Honduran president sees 'electoral coup'
Honduran President Xiomara Castro on Tuesday denounced what she called an "electoral coup" unfolding amid a chaotic vote count from the November 30 presidential election - marked by technical failures, unsubstantiated fraud claims and a shadow cast by U.S. President Donald Trump.
"We are seeing a process marked by threats, coercion, manipulation of the TREP (vote transmission system) and adulteration of the popular will," Castro, of the leftist LIBRE Party, said at a press conference.
She also condemned Trump's intervention in the race on behalf of conservative Nasry Asfura of the National Party.
"These actions constitute an electoral coup that is under way and we will denounce them," Castro said.
Castro's comments could add fuel to an already combustible moment in Honduras, while election officials have urged calm.

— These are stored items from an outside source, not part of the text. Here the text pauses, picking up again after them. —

Definition currency_row (exponent : string -> Z) (code : string) : Row :=
  row ([("code", VText code); ("exponent", VInt (exponent code)); ("name", VText code)] ++ stamps).
Definition plan_row (p : Plan) : Row :=
  row ([("id", VUuid (pl_id p)); ("code", VText (pl_code p)); ("name", VOther); ("description", VOther);
        ("price_amount", VInt (pl_price_amount p)); ("currency", VText (pl_currency p));
        ("period", VText (pl_period p)); ("trial_days", VInt (pl_trial_days p)); ("is_active", VOther)] ++ stamps).
Definition subscription_row (s : Subscription) : Row :=
  row ([("id", VUuid (s_id s)); ("tenant_id", VUuid (s_tenant_id s)); ("plan_id", VUuid (s_plan_id s));
        ("status", VText (sub_status_str (s_status s))); ("price_amount", VInt (s_price_amount s));
        ("currency", VText (s_currency s)); ("current_period_start", VOther); ("current_period_end", VOther);
        ("cancel_at_period_end", VOther); ("canceled_at", oother (s_canceled_at s))] ++ stamps).
Definition payment_row (p : Payment) : Row :=
  row ([("id", VUuid (p_id p)); ("tenant_id", VUuid (p_tenant_id p)); ("subscription_id", oid (p_subscription_id p));
        ("purpose", VText (p_purpose p)); ("reference", VText (p_reference p)); ("amount", VInt (p_amount p));
        ("currency", VText (p_currency p)); ("status", VText (payment_status_str (p_status p)));
        ("provider", VText (p_provider p)); ("provider_transaction_id", otext (p_provider_transaction_id p));
        ("idempotency_key", VText (p_idempotency_key p)); ("failure_code", otext (p_failure_code p));
        ("paid_at", oother (p_paid_at p)); ("metadata", VOther)] ++ stamps).
Definition webhook_row (w : PaymentWebhook) : Row :=
  row ([("id", VUuid (w_id w)); ("provider", VText (w_provider w)); ("dedup_key", VText (w_dedup_key w));
        ("tenant_id", oid (w_tenant_id w)); ("payment_id", oid (w_payment_id w)); ("raw_body", VText (w_raw_body w));
        ("headers", VOther); ("signature_valid", oother (w_signature_valid w));
        ("status", VText (webhook_status_text (w_status w))); ("error", otext (w_error w)); ("attempts", VInt 0);
        ("processed_at", oother (w_processed_at w))] ++ stamps).
Definition audit_row (a : AuditLog) : Row :=
  row [("id", VUuid (au_id a)); ("tenant_id", oid (au_tenant_id a)); ("user_id", oid (au_user_id a));
       ("request_id", otext (au_request_id a)); ("event_id", oid (au_event_id a)); ("action", VText (au_action a));
       ("object_type", otext (au_object_type a)); ("object_id", otext (au_object_id a)); ("ip", oother (au_ip a));
       ("user_agent", otext (au_user_agent a)); ("payload", VOther); ("created_at", VOther)].
Definition product_row (p : Product) : Row :=
  row ([("id", VUuid (pr_id p)); ("tenant_id", VUuid (pr_tenant_id p)); ("sku", VText (pr_sku p));
        ("name", VText (pr_name p)); ("description", otext (pr_description p));
        ("price_amount", VInt (pr_price_amount p)); ("currency", VText (pr_currency p));
        ("status", VText (product_status_text (pr_status p)))] ++ stamps).
Definition cart_row (c : Cart) : Row :=
  row ([("id", VUuid (ca_id c)); ("tenant_id", VUuid (ca_tenant_id c));
        ("customer_user_id", VUuid (ca_customer_user_id c)); ("status", VText (cart_status_text (ca_status c)))] ++ stamps).
Definition cart_item_row (i : CartItem) : Row :=
  row ([("id", VUuid (ci_id i)); ("tenant_id", VUuid (ci_tenant_id i)); ("cart_id", VUuid (ci_cart_id i));
        ("product_id", VUuid (ci_product_id i)); ("quantity", VInt (ci_quantity i));
        ("unit_price_amount", VInt (ci_unit_price_amount i)); ("currency", VText (ci_currency i))] ++ stamps).
Definition order_row (o : Order) : Row :=
  row ([("id", VUuid (o_id o)); ("tenant_id", VUuid (o_tenant_id o)); ("customer_user_id", VUuid (o_customer_user_id o));
        ("status", VText (order_status_text (o_status o))); ("total_amount", VInt (o_total_amount o));
        ("currency", VText (o_currency o)); ("payment_id", oid (o_payment_id o))] ++ stamps).
Definition order_item_row (i : OrderItem) : Row :=
  row ([("id", VUuid (oi_id i)); ("tenant_id", VUuid (oi_tenant_id i)); ("order_id", VUuid (oi_order_id i));
        ("product_id", VUuid (oi_product_id i)); ("quantity", VInt (oi_quantity i));
        ("unit_price_amount", VInt (oi_unit_price_amount i)); ("currency", VText (oi_currency i))] ++ stamps).
Definition processed_row (k : string * N) : Row :=
  row [("handler", VText k.1); ("event_id", VUuid k.2); ("processed_at", VOther)].

Definition user_row (u : User) : Row :=
  row ([("id", VUuid (u_id u)); ("email", VText (u_email u)); ("email_verified_at", oother (u_email_verified_at u));
        ("password_hash", VText (u_password_hash u)); ("full_name", otext (u_full_name u)); ("phone", otext (u_phone u));
        ("locale", VText (u_locale u)); ("is_superuser", VOther); ("status", VText (user_status_text (u_status u)));
        ("last_login_at", oother (u_last_login_at u))] ++ stamps).
Definition totp_row (t : UserTotp) : Row :=
  row ([("user_id", VUuid (ut_user_id t)); ("secret_encrypted", VOther); ("confirmed_at", oother (ut_confirmed_at t))]
       ++ stamps).
Definition recovery_row (c : UserRecoveryCode) : Row :=
  row ([("id", VUuid (rc_id c)); ("user_id", VUuid (rc_user_id c)); ("code_hash", VText (rc_code_hash c));
        ("used_at", oother (rc_used_at c))] ++ stamps).
Definition refresh_row (r : RefreshToken) : Row :=
  row ([("id", VUuid (rt_id r)); ("user_id", VUuid (rt_user_id r)); ("family_id", VUuid (rt_family_id r));
        ("token_hash", VText (rt_token_hash r)); ("expires_at", VOther); ("rotated_at", oother (rt_rotated_at r));
        ("revoked_at", oother (rt_revoked_at r)); ("revoked_reason", otext (rt_revoked_reason r));
        ("ip", oother (rt_ip r)); ("user_agent", otext (rt_user_agent r))] ++ stamps).
Definition tenant_row_of (t : Tenant) : Row :=
  row ([("id", VUuid (tn_id t)); ("name", VText (tn_name t)); ("slug", VText (tn_slug t));
        ("owner_user_id", VUuid (tn_owner_user_id t)); ("status", VText (tenant_status_text (tn_status t)));
        ("default_locale", VText (tn_default_locale t))] ++ stamps).
Definition membership_row (m : Membership) : Row :=
  row ([("id", VUuid (mb_id m)); ("tenant_id", VUuid (mb_tenant_id m)); ("user_id", VUuid (mb_user_id m));
        ("role_id", VUuid (mb_role_id m)); ("status", VText (member_status_text (mb_status m)))] ++ stamps).
Definition role_row (r : Role) : Row :=
  row ([("id", VUuid (ro_id r)); ("tenant_id", oid (ro_tenant_id r)); ("code", VText (ro_code r));
        ("name", VText (ro_name r)); ("is_system", VOther)] ++ stamps).
Definition grant_row (g : N * string) : Row :=
  row ([("role_id", VUuid g.1); ("permission_code", VText g.2)] ++ stamps).
Definition invitation_row (i : Invitation) : Row :=
  row ([("id", VUuid (iv_id i)); ("tenant_id", VUuid (iv_tenant_id i)); ("email", VText (iv_email i));
        ("role_id", VUuid (iv_role_id i)); ("token_hash", VText (iv_token_hash i));
        ("status", VText (invite_status_text (iv_status i))); ("invited_by_user_id", oid (iv_invited_by_user_id i));
        ("accepted_by_user_id", oid (iv_accepted_by_user_id i)); ("expires_at", VOther);
        ("accepted_at", oother (iv_accepted_at i))] ++ stamps).
Definition setting_row (x : NotificationSetting) : Row :=
  row ([("id", VUuid (ns_id x)); ("tenant_id", VUuid (ns_tenant_id x)); ("channel", VText (ns_channel x));
        ("config_encrypted", VOther); ("is_enabled", VOther)] ++ stamps).
Definition outbox_row_of (x : NotificationOutbox) : Row :=
  row ([("id", VUuid (ob_id x)); ("notification_id", VUuid (ob_notification_id x)); ("dedup_key", otext (ob_dedup_key x));
        ("tenant_id", oid (ob_tenant_id x)); ("channel", VText (ob_channel x)); ("recipient", VText (ob_recipient x));
        ("template_key", VText (ob_template_key x)); ("locale", VText (ob_locale x)); ("params", VOther);
        ("status", VText (outbox_status_text (ob_status x))); ("attempts", VInt (ob_attempts x));
        ("next_retry_at", VOther); ("last_error", otext (ob_last_error x));
        ("provider_message_id", otext (ob_provider_message_id x)); ("sent_at", oother (ob_sent_at x))] ++ stamps).
Definition plan_entitlement_row (x : (string * string) * PlanEntitlement) : Row :=
  row ([("plan_code", VText x.1.1); ("entitlement_key", VText x.1.2); ("kind", VText (kind_text (pe_kind x.2)));
        ("bool_value", oother (pe_bool_value x.2)); ("int_value", oint (pe_int_value x.2))] ++ stamps).
Definition entitlement_row (e : TenantEntitlement) : Row :=
  row ([("id", VUuid (te_id e)); ("tenant_id", VUuid (te_tenant_id e)); ("plan_code", VText (te_plan_code e));
        ("current_period_end", oother (te_current_period_end e)); ("canceled", VOther)] ++ stamps).
Definition usage_row (c : UsageCounter) : Row :=
  row ([("id", VUuid (uc_id c)); ("tenant_id", VUuid (uc_tenant_id c)); ("metric_key", VText (uc_metric_key c));
        ("bucket", VDate (uc_bucket c)); ("value", VInt (uc_value c))] ++ stamps).
Definition progress_row (o : OnboardingProgress) : Row :=
  row ([("id", VUuid (op_id o)); ("tenant_id", VUuid (op_tenant_id o)); ("step_key", VText (op_step_key o));
        ("completed_at", VOther)] ++ stamps).
Definition company_row (c : Company) : Row :=
  row ([("id", VUuid (cm_id c)); ("tenant_id", VUuid (cm_tenant_id c)); ("name", VText (cm_name c));
        ("website", otext (cm_website c)); ("industry", otext (cm_industry c)); ("notes", otext (cm_notes c))] ++ stamps).
Definition contact_row (c : Contact) : Row :=
  row ([("id", VUuid (ct_id c)); ("tenant_id", VUuid (ct_tenant_id c)); ("company_id", oid (ct_company_id c));
        ("first_name", VText (ct_first_name c)); ("last_name", otext (ct_last_name c)); ("email", otext (ct_email c));
        ("phone", otext (ct_phone c)); ("position", otext (ct_position c)); ("notes", otext (ct_notes c))] ++ stamps).
Definition deal_row (x : Deal) : Row :=
  row ([("id", VUuid (dl_id x)); ("tenant_id", VUuid (dl_tenant_id x)); ("title", VText (dl_title x));
        ("stage", VText (dl_stage x)); ("amount", VInt (dl_amount x)); ("currency", VText (dl_currency x));
        ("contact_id", oid (dl_contact_id x)); ("company_id", oid (dl_company_id x)); ("notes", otext (dl_notes x))]
       ++ stamps).
Definition activity_row (x : Activity) : Row :=
  row ([("id", VUuid (ac_id x)); ("tenant_id", VUuid (ac_tenant_id x)); ("type", VText (ac_type x));
        ("subject", VText (ac_subject x)); ("notes", otext (ac_notes x)); ("due_at", oother (ac_due_at x));
        ("done_at", oother (ac_done_at x)); ("assignee_user_id", VUuid (ac_assignee_user_id x));
        ("contact_id", oid (ac_contact_id x)); ("company_id", oid (ac_company_id x)); ("deal_id", oid (ac_deal_id x))]
       ++ stamps).
Definition stored_file_row (f : StoredFile) : Row :=
  row ([("id", VUuid (sf_id f)); ("tenant_id", VUuid (sf_tenant_id f)); ("storage_key", VText (sf_storage_key f));
        ("content_type", VText (sf_content_type f)); ("byte_size", VInt (sf_byte_size f));
        ("checksum_sha256", VText (sf_checksum_sha256 f)); ("original_filename", otext (sf_original_filename f))] ++ stamps).
Definition image_row (i : ProductImage) : Row :=
  row ([("id", VUuid (im_id i)); ("tenant_id", VUuid (im_tenant_id i)); ("product_id", VUuid (im_product_id i));
        ("file_id", VUuid (im_file_id i)); ("thumbnail_file_id", oid (im_thumbnail_file_id i));
        ("position", VInt (im_position i)); ("alt_text", otext (im_alt_text i))] ++ stamps).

Asfura leads the ballot count by 1.32 percentage points, or roughly 40,000 votes, with 99.4% of the tally sheets counted.
But 14.5% of those tally sheets have inconsistencies and will be reviewed in a special count by the Honduran electoral authority, along with party representatives and international observers.
Trump has strongly thrown his support behind Asfura, the 67-year-old former mayor of the capital Tegucigalpa, and signaled that he might cut funding to the Central American nation if Asfura loses.